> _Exercise objective_:
Where a line in the listing contains the string "dlsn", copy that line out.

> _Data supplied_:
(* ===== verification/LogRestart.v ===== *)
(** * Restart

    A log that was stopped is found again: the constructor reads from the file
    names the segments, the marks and, if it is there, the next segment's
    file. *)
From stdpp Require Import base numbers list gmap strings sorting.
From Stdlib Require Import ZArith Lia Ascii.
From S2P Require Import Prelude FatPtr Bytes Adler LogBlock LogNames Threads LogFile LogOffset LogStart LogOffsetSafe LogDisk LogOps.

Local Open Scope Z_scope.

(** A segment as the constructor finds it. *)
Definition reopen `{OS : Os} (D : directory) (x : segment_id) : segment_id :=
  Segment (os_fd D (file_of x)) (segnum x) (start_offset x) (end_offset x) 0.

(** ** One name *)

Section scan.
Context `{OS : Os} (D : directory) (L : list segment_id) (d cs ce : LSN.t) (n : Z).
(** The next segment's file may be missing. *)
Hypothesis HD : forall f, f ∈ log_names L d cs ce n -> f <> nxt_seg_file_name n -> is_Some (D !! f).
Hypothesis HL : Forall seg_wf L.
Hypothesis Hd : fits 64 (LSN._val d) /\ is_aligned (LSN.offset d) DEFAULT_ALIGN = true.
Hypothesis Hcs : fits 64 (LSN._val cs) /\ is_aligned (LSN.offset cs) DEFAULT_ALIGN = true.
Hypothesis Hce : fits 64 (LSN._val ce) /\ is_aligned (LSN.offset ce) DEFAULT_ALIGN = true.
Hypothesis Hlt : LSN.ltb cs ce = true.
Hypothesis Hn : fits 32 n.

(** Names that the scan passes over. *)
Definition skipped (f : fname) : Prop := head f = Some "."%char \/ head f = Some "o"%char.

(** The segment that a name stands for. *)
Definition segment_of (f : fname) : option segment_id :=
  match head f, sscanf (SEGMENT_FILE_NAME_FMT ++ [Chr]) f with
  | Some "l"%char, [g; a; e] => Some (Segment (os_fd D f) g a e 0)
  | _, _ => None
  end.

Lemma segment_of_file x : seg_wf x -> segment_of (file_of x) = Some (reopen D x).
Proof.
  intros [[? ?] [? _] (_ & ? & _)]. unfold segment_of, file_of. rewrite head_segment, segment_name_read; [done| |done|done].
  unfold fits in *. lia.
Qed.

Lemma segment_of_other f : head f <> Some "l"%char -> segment_of f = None.
Proof.
  intros H. unfold segment_of. destruct (head f) as [[[] [] [] [] [] [] [] []]|]; try done.
Qed.

Lemma scan_file x c : x ∈ L ->
  scan_name D (file_of x) c =
  Ok (Scan (durable_found c) (chkpt_found c) (nxt_seg_found c) (sc_durable c) (sc_start c) (sc_end c) (sc_nxt c) (tmp c ++ [reopen D x])).
Proof.
  intros Hx. pose proof (proj1 (Forall_forall _ _) HL x Hx) as [[? ?] [Hs Hsa] (_ & He & Hea)].
  unfold scan_name, scan_segment, file_of. rewrite head_segment, segment_name_read;
    [|unfold fits in *; lia|done|done].
  rewrite Hsa. cbn [negb throw_if mbind res_bind]. rewrite Hea. cbn [negb throw_if mbind res_bind].
  unfold os_openat. destruct (HD (file_of x)) as [b Hb]; [rewrite elem_names; left; by exists x|auto with names|].
  unfold file_of in Hb. by rewrite Hb.
Qed.

Lemma scan_dmark c : durable_found c = false ->
  scan_name D (dmark_file_name d) c =
  Ok (Scan true (chkpt_found c) (nxt_seg_found c) d (sc_start c) (sc_end c) (sc_nxt c) (tmp c)).
Proof.
  intros Hc. destruct Hd as [Hf Ha]. unfold scan_name, scan_durable. rewrite head_dmark, dmark_name_read by done.
  rewrite Hc, lsn_eta. cbn [negb throw_if mbind res_bind]. by rewrite Ha.
Qed.
(* ===== verification/LogRecover.v ===== *)
(** * Scanning the log at start-up ([dbcore/sm-log-recover.cpp])

    Recovery follows the blocks of the log from the durable mark as long as
    their checksums are right, moves the mark behind the last good one and
    truncates the log there.  The descriptor of a segment reads the segment's
    file; no other thread runs. *)
From stdpp Require Import base numbers list gmap strings.
From Stdlib Require Import ZArith Lia.
From S2P Require Import Prelude FatPtr SizeEncode Bytes Adler LogBlock TxLog LogNames Threads LogFile LogOffset LogStart.

Local Open Scope Z_scope.

(** The bytes that are there: fewer than asked for at the end of the file. *)
(* src: dbcore/sm-common.cpp:72-85 os_pread *)
Definition os_pread (d : directory) (f : fname) (n off : Z) : res (list Z) :=
  match d !! f with
  | None => Throw os_error
  | Some c => throw_if (2 ^ 63 <=? off) os_error;; Ok (take (Z.to_nat n) (drop (Z.to_nat off) c))
  end.

(* src: dbcore/sm-log-recover.h:61-61 block_scanner::MIN_BLOCK_FETCH *)
Definition MIN_BLOCK_FETCH : Z := log_block.size MAX_BLOCK_RECORDS 0.

(** [_cur_block]: not initialised by the constructor, [nullptr], or [_buf]. *)
Inductive cursor := Wild | Null | Buf.

(** The buffer is the memory from address 0. *)
(* src: dbcore/sm-log-recover.h:88-93 block_scanner *)
Record block_scanner := Scanner {
  _overflow_chain : list LSN.t;
  _follow_overflow : bool;
  _fetch_payloads : bool;
  _buf : mem8;
  _cur_block : cursor;
}.

Definition set_buf (m : mem8) (it : block_scanner) : block_scanner :=
  Scanner (_overflow_chain it) (_follow_overflow it) (_fetch_payloads it) m (_cur_block it).
Definition set_cur (c : cursor) (it : block_scanner) : block_scanner :=
  Scanner (_overflow_chain it) (_follow_overflow it) (_fetch_payloads it) (_buf it) c.
Definition set_chain (l : list LSN.t) (it : block_scanner) : block_scanner :=
  Scanner l (_follow_overflow it) (_fetch_payloads it) (_buf it) (_cur_block it).

(* src: dbcore/sm-log-recover.h:63-67 block_scanner::invalid_block *)
Definition invalid_block (m : mem8) : mem8 :=
  let m := log_block.set_checksum m 0 0 in
  let m := log_block.set_nrec m 0 0 in
  let m := log_block.set_lsn m 0 INVALID_LSN in
  let r := log_block.records 0 0 in
  let m := log_record.set_type m r LOG_NOP in
  let m := log_record.set_size_code m r INVALID_SIZE_CODE in
  let m := log_record.set_size_align_bits m r 0 in
  let m := log_record.set_payload_end m r 0 in
  log_record.set_next_lsn m r INVALID_LSN.

(** What [DEFER_UNLESS(success, ...)] does on an early return. *)
Definition fail (it : block_scanner) : block_scanner := set_buf (invalid_block (_buf it)) it.

(* src: dbcore/sm-log-recover.h:72-72 block_scanner::valid *)
Definition valid (it : block_scanner) : res bool :=
  match _cur_block it with
  | Wild => Throw bad_address
  | Null => Ok false
  | Buf => Ok (LSN.neqb (log_block.lsn (_buf it) 0) INVALID_LSN)
  end.

(** The segment that an LSN is in. *)
(* src: dbcore/sm-log-recover.cpp:96-102 block_scanner::_load_block *)
Definition scan_segment_of (s : log_file_mgr) (x : LSN.t) : res (option segment_id) :=
  let segno := LSN.segment x in
  match slot s segno with
  | Some sid => Ok (Some sid)
  | None =>
      sid ← deref (_newest_segment s);
      Ok (if negb (segnum sid mod NUM_LOG_SEGMENTS =? segno mod NUM_LOG_SEGMENTS) then None else Some sid)
  end.

(** Reading up to [nbytes] bytes of the block, of which [i] are there; the
    result is how many there are then. *)
(* src: dbcore/sm-log-recover.cpp:104-109 block_scanner::_load_block *)
Definition fetch (s : log_file_mgr) (sid : segment_id) (x : LSN.t) (nbytes i : Z) (it : block_scanner) :
    res (Z * block_scanner) :=
  data ← os_pread (dir s) (file_of sid) (nbytes - i) (u64 (offset sid (LSN.offset x) + i));
  Ok (i + len data, set_cur Buf (set_buf (put (_buf it) i data) it)).

(** A link to an overflow block is followed; the fuel bounds their number. *)
(* src: dbcore/sm-log-recover.cpp:83-161 block_scanner::_load_block *)
Fixpoint _load_block (fuel : nat) (s : log_file_mgr) (x : LSN.t) (follow_overflow : bool) (it : block_scanner) :
    res block_scanner :=
  match fuel with
  | O => Throw Spinning
  | S fuel =>
      if LSN.eqb x INVALID_LSN then Ok (fail it) else
      p ← scan_segment_of s x;
      match p with
      | None => Ok (fail it)
      | Some sid =>
          let it := set_cur Null it in
          '(n, it) ← fetch s sid x MIN_BLOCK_FETCH 0 it;
          let nrec := log_block.nrec (_buf it) 0 in
          if (n <? MIN_BLOCK_FETCH) && ((n <? MIN_LOG_BLOCK_SIZE) || (n <? log_block.size nrec 0)) then Ok (fail it) else
          if LSN.neqb x (log_block.lsn (_buf it) 0) || (MAX_BLOCK_RECORDS <? nrec) then Ok (fail it) else
          let r := log_block.records 0 0 in
          if follow_overflow && (log_record.type (_buf it) r =? LOG_OVERFLOW) then
            let it := set_chain (_overflow_chain it ++ [log_block.lsn (_buf it) 0]) it in
            _load_block fuel s (log_record.next_lsn (_buf it) r) true it
          else if _fetch_payloads it then
            let bsize := u64 (log_block.payload_end (_buf it) 0) in
            if MAX_BLOCK_SIZE <? bsize then Ok (fail it) else
            if n <? bsize then
              '(n, it) ← fetch s sid x bsize n it;
              if n <? bsize then Ok (fail it) else Ok it
            else Ok it
          else Ok it
      end
  end.

(* src: dbcore/sm-log-recover.cpp:52-60 block_scanner::block_scanner *)
Definition new_block_scanner (fuel : nat) (s : log_file_mgr) (start : LSN.t) (follow_overflow fetch_payloads : bool)
    (buf : mem8) : res block_scanner :=
  _load_block fuel s start follow_overflow (Scanner [] follow_overflow fetch_payloads buf Wild).

(* src: dbcore/sm-log-recover.cpp:67-81 block_scanner::operator++ *)
Definition next_block (fuel : nat) (s : log_file_mgr) (it : block_scanner) : res block_scanner :=
  match last (_overflow_chain it) with
  | None => _load_block fuel s (log_block.next_lsn (_buf it) 0) (_follow_overflow it) it
  | Some l =>
      it ← _load_block fuel s l false it;
      Ok (set_chain (removelast (_overflow_chain it)) it)
  end.

(** The loop over blocks: the LSN behind the last good one, and whether there
    was one.  No links are followed, so a load needs no fuel of its own. *)
(* src: dbcore/sm-log-recover.cpp:19-26 sm_log_recover_mgr::sm_log_recover_mgr *)
Fixpoint find_end (fuel : nat) (s : log_file_mgr) (it : block_scanner) (dlsn : LSN.t) (changed : bool) :
    res (LSN.t * bool) :=
  match fuel with
  | O => Throw Spinning
  | S fuel =>
      v ← valid it;
      if (v : bool) then
        c ← log_block.full_checksum (_buf it) 0;
        if negb (log_block.checksum (_buf it) 0 =? c) then Ok (dlsn, changed) else
        let dlsn := log_block.next_lsn (_buf it) 0 in
        it ← next_block 1 s it;
        find_end fuel s it dlsn true
      else Ok (dlsn, changed)
  end.

Section recover.
Context `{OS : Os}.

(** Up to the end of the truncation, which destroys less than sixteen segments;
    [buf] is the scanner's buffer before anything was read. *)
(* src: dbcore/sm-log-recover.cpp:17-32 sm_log_recover_mgr::sm_log_recover_mgr *)
Definition recover_end (fuel : nat) (buf : mem8) (s : log_file_mgr) : res log_file_mgr :=
  let dlsn := _durable_lsn s in
  it ← new_block_scanner 1 s dlsn false true buf;
  '(dlsn, changed) ← find_end fuel s it dlsn false;
  s ← (if (changed : bool) then update_durable_mark dlsn s else Ok s);
  '(p, s) ← run (@get_segment nobody (LSN.segment dlsn)) s;
  sid ← deref p;
  truncate_after (S (Z.to_nat NUM_LOG_SEGMENTS)) (segnum sid) (LSN.offset dlsn) s.

End recover.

> _Expected answer_:
Fixpoint find_end (fuel : nat) (s : log_file_mgr) (it : block_scanner) (dlsn : LSN.t) (changed : bool) :
        if negb (log_block.checksum (_buf it) 0 =? c) then Ok (dlsn, changed) else
        let dlsn := log_block.next_lsn (_buf it) 0 in
        find_end fuel s it dlsn true
      else Ok (dlsn, changed)
  let dlsn := _durable_lsn s in
  it ← new_block_scanner 1 s dlsn false true buf;
  '(dlsn, changed) ← find_end fuel s it dlsn false;
  s ← (if (changed : bool) then update_durable_mark dlsn s else Ok s);
  '(p, s) ← run (@get_segment nobody (LSN.segment dlsn)) s;
  truncate_after (S (Z.to_nat NUM_LOG_SEGMENTS)) (segnum sid) (LSN.offset dlsn) s.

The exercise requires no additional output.